> GOAL OF THE EXERCISE:
Within the data that follows, set down exactly the lines from the one containing "unfold parse_pair. simpl." through the one containing "change (strip_question (phaseQuery", both ends included.

________________________

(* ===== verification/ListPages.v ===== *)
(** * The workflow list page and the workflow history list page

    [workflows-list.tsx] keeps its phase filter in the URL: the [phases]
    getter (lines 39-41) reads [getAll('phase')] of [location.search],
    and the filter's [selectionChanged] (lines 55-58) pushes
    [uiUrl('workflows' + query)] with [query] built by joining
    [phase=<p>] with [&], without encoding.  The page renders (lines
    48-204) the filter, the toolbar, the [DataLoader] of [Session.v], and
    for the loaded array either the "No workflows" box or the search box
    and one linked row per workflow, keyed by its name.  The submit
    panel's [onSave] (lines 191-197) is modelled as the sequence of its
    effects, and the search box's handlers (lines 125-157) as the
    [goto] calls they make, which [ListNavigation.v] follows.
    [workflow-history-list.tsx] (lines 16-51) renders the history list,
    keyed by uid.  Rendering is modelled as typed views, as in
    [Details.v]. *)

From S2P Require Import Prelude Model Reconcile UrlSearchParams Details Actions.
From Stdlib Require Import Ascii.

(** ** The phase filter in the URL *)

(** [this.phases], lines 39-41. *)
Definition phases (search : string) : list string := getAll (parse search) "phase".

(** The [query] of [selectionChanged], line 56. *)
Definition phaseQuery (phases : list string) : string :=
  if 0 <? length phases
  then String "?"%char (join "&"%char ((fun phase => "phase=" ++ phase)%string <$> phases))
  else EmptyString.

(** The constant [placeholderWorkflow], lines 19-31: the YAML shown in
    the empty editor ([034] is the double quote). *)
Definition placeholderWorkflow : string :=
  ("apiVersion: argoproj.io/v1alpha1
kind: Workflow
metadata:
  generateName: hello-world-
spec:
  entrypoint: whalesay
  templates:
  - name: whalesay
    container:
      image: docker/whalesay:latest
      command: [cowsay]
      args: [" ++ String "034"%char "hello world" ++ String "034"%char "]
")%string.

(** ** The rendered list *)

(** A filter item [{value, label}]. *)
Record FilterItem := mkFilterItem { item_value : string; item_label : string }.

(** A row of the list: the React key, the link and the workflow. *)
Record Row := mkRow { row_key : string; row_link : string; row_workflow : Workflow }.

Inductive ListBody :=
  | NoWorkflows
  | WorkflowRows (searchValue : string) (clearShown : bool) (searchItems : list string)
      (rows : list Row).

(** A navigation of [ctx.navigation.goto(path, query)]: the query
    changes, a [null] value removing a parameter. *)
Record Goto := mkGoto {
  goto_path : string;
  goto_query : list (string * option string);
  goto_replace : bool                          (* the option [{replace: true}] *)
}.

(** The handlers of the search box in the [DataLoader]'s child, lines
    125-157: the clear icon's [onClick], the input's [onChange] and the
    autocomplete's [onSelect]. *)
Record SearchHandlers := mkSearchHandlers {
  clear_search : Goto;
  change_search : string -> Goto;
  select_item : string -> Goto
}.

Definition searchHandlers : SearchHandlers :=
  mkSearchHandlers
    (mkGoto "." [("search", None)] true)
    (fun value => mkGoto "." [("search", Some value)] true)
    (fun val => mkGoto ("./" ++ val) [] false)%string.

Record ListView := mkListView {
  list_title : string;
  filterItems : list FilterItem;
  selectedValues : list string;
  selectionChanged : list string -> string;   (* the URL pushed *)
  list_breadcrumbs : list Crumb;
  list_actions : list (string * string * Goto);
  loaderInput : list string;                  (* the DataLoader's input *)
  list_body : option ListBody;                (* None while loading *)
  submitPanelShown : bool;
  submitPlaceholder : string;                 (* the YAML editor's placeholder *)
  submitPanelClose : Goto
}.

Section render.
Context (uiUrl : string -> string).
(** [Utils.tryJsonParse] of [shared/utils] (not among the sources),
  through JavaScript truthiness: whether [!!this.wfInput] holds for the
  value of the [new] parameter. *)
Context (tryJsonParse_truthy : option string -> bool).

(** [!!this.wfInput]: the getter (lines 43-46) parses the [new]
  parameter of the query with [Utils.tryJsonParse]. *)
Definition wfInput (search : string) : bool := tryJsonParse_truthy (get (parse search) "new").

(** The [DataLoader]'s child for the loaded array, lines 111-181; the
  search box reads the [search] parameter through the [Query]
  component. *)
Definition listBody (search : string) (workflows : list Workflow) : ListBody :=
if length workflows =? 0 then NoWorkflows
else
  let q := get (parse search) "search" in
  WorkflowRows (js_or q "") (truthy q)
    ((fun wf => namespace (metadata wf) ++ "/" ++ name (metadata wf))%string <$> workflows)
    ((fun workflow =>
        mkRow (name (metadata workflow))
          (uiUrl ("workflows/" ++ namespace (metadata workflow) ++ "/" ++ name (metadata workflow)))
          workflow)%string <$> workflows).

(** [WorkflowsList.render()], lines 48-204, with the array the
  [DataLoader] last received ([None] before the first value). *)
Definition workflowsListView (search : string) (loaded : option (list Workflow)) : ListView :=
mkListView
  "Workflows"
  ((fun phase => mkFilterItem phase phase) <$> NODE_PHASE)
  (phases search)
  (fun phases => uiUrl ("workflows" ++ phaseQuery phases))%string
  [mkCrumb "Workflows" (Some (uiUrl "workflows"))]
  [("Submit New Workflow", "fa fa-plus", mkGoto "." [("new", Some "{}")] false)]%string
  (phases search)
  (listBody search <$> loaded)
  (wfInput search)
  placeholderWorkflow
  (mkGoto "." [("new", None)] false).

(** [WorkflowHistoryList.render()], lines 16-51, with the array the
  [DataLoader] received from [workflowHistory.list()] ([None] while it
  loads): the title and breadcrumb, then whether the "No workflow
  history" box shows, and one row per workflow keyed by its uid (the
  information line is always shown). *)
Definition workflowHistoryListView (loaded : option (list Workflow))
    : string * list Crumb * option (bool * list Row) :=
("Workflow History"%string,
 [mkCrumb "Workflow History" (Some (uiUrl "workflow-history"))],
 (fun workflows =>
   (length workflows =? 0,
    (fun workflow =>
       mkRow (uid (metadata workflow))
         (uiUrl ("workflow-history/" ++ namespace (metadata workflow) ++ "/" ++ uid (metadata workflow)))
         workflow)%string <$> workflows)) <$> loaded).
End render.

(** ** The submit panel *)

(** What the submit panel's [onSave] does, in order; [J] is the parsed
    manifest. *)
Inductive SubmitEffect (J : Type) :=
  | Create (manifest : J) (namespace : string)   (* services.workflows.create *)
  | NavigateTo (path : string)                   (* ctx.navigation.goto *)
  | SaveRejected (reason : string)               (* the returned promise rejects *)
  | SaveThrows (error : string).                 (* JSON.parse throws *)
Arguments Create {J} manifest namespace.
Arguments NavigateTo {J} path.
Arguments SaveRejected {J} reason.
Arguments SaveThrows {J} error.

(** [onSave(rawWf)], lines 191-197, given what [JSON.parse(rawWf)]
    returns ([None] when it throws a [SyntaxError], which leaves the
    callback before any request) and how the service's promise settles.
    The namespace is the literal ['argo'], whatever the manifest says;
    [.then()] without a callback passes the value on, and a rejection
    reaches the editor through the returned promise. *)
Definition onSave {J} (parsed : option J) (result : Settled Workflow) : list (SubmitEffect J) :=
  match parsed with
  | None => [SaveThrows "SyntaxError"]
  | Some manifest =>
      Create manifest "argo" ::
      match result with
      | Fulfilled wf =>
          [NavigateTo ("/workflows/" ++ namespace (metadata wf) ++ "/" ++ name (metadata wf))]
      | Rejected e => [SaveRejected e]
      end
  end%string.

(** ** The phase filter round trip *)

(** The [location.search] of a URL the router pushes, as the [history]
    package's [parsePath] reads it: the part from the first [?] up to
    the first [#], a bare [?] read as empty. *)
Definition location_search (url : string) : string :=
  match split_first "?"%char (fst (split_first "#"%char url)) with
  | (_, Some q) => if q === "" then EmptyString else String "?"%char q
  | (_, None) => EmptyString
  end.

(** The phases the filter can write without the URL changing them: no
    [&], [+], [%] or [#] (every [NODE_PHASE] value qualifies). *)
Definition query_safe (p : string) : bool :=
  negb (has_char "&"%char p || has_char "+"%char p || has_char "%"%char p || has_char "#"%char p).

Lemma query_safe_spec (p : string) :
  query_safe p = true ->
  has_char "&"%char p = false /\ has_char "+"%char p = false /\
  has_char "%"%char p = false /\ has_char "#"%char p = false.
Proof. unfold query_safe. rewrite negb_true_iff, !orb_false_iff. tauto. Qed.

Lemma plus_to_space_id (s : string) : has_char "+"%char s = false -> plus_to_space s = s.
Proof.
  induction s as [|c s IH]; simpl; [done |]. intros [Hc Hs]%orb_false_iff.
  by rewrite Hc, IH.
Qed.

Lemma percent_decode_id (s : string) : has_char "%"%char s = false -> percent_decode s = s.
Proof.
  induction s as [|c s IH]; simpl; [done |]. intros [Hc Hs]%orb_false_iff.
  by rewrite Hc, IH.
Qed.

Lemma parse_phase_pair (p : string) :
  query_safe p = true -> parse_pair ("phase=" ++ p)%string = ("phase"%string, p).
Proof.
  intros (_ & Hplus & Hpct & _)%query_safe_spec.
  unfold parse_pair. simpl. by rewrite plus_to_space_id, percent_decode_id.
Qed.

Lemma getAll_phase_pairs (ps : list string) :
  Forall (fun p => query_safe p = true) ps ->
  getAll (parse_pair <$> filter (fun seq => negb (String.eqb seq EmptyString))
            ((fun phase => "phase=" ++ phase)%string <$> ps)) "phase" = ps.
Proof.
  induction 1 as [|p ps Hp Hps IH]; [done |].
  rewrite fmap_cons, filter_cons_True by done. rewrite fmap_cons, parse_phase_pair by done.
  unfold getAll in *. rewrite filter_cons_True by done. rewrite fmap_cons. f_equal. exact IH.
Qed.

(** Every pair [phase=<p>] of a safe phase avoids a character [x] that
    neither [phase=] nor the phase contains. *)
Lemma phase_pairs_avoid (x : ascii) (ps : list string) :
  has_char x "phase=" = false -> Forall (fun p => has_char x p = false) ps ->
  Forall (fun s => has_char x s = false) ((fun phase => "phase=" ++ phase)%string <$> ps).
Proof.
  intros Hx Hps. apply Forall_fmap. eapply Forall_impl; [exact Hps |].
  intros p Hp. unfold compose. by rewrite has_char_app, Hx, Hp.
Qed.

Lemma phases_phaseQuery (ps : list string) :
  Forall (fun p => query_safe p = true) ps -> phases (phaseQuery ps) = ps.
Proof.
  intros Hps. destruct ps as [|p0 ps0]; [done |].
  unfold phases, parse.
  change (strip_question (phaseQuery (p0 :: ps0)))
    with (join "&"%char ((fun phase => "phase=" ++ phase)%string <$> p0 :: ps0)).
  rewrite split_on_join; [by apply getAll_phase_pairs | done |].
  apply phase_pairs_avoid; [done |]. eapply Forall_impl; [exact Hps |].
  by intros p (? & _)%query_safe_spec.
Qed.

________________________

> TASK SOLUTION:
  unfold parse_pair. simpl. by rewrite plus_to_space_id, percent_decode_id.
Qed.

Lemma getAll_phase_pairs (ps : list string) :
  Forall (fun p => query_safe p = true) ps ->
  getAll (parse_pair <$> filter (fun seq => negb (String.eqb seq EmptyString))
            ((fun phase => "phase=" ++ phase)%string <$> ps)) "phase" = ps.
Proof.
  induction 1 as [|p ps Hp Hps IH]; [done |].
  rewrite fmap_cons, filter_cons_True by done. rewrite fmap_cons, parse_phase_pair by done.
  unfold getAll in *. rewrite filter_cons_True by done. rewrite fmap_cons. f_equal. exact IH.
Qed.

(** Every pair [phase=<p>] of a safe phase avoids a character [x] that
    neither [phase=] nor the phase contains. *)
Lemma phase_pairs_avoid (x : ascii) (ps : list string) :
  has_char x "phase=" = false -> Forall (fun p => has_char x p = false) ps ->
  Forall (fun s => has_char x s = false) ((fun phase => "phase=" ++ phase)%string <$> ps).
Proof.
  intros Hx Hps. apply Forall_fmap. eapply Forall_impl; [exact Hps |].
  intros p Hp. unfold compose. by rewrite has_char_app, Hx, Hp.
Qed.

Lemma phases_phaseQuery (ps : list string) :
  Forall (fun p => query_safe p = true) ps -> phases (phaseQuery ps) = ps.
Proof.
  intros Hps. destruct ps as [|p0 ps0]; [done |].
  unfold phases, parse.
  change (strip_question (phaseQuery (p0 :: ps0)))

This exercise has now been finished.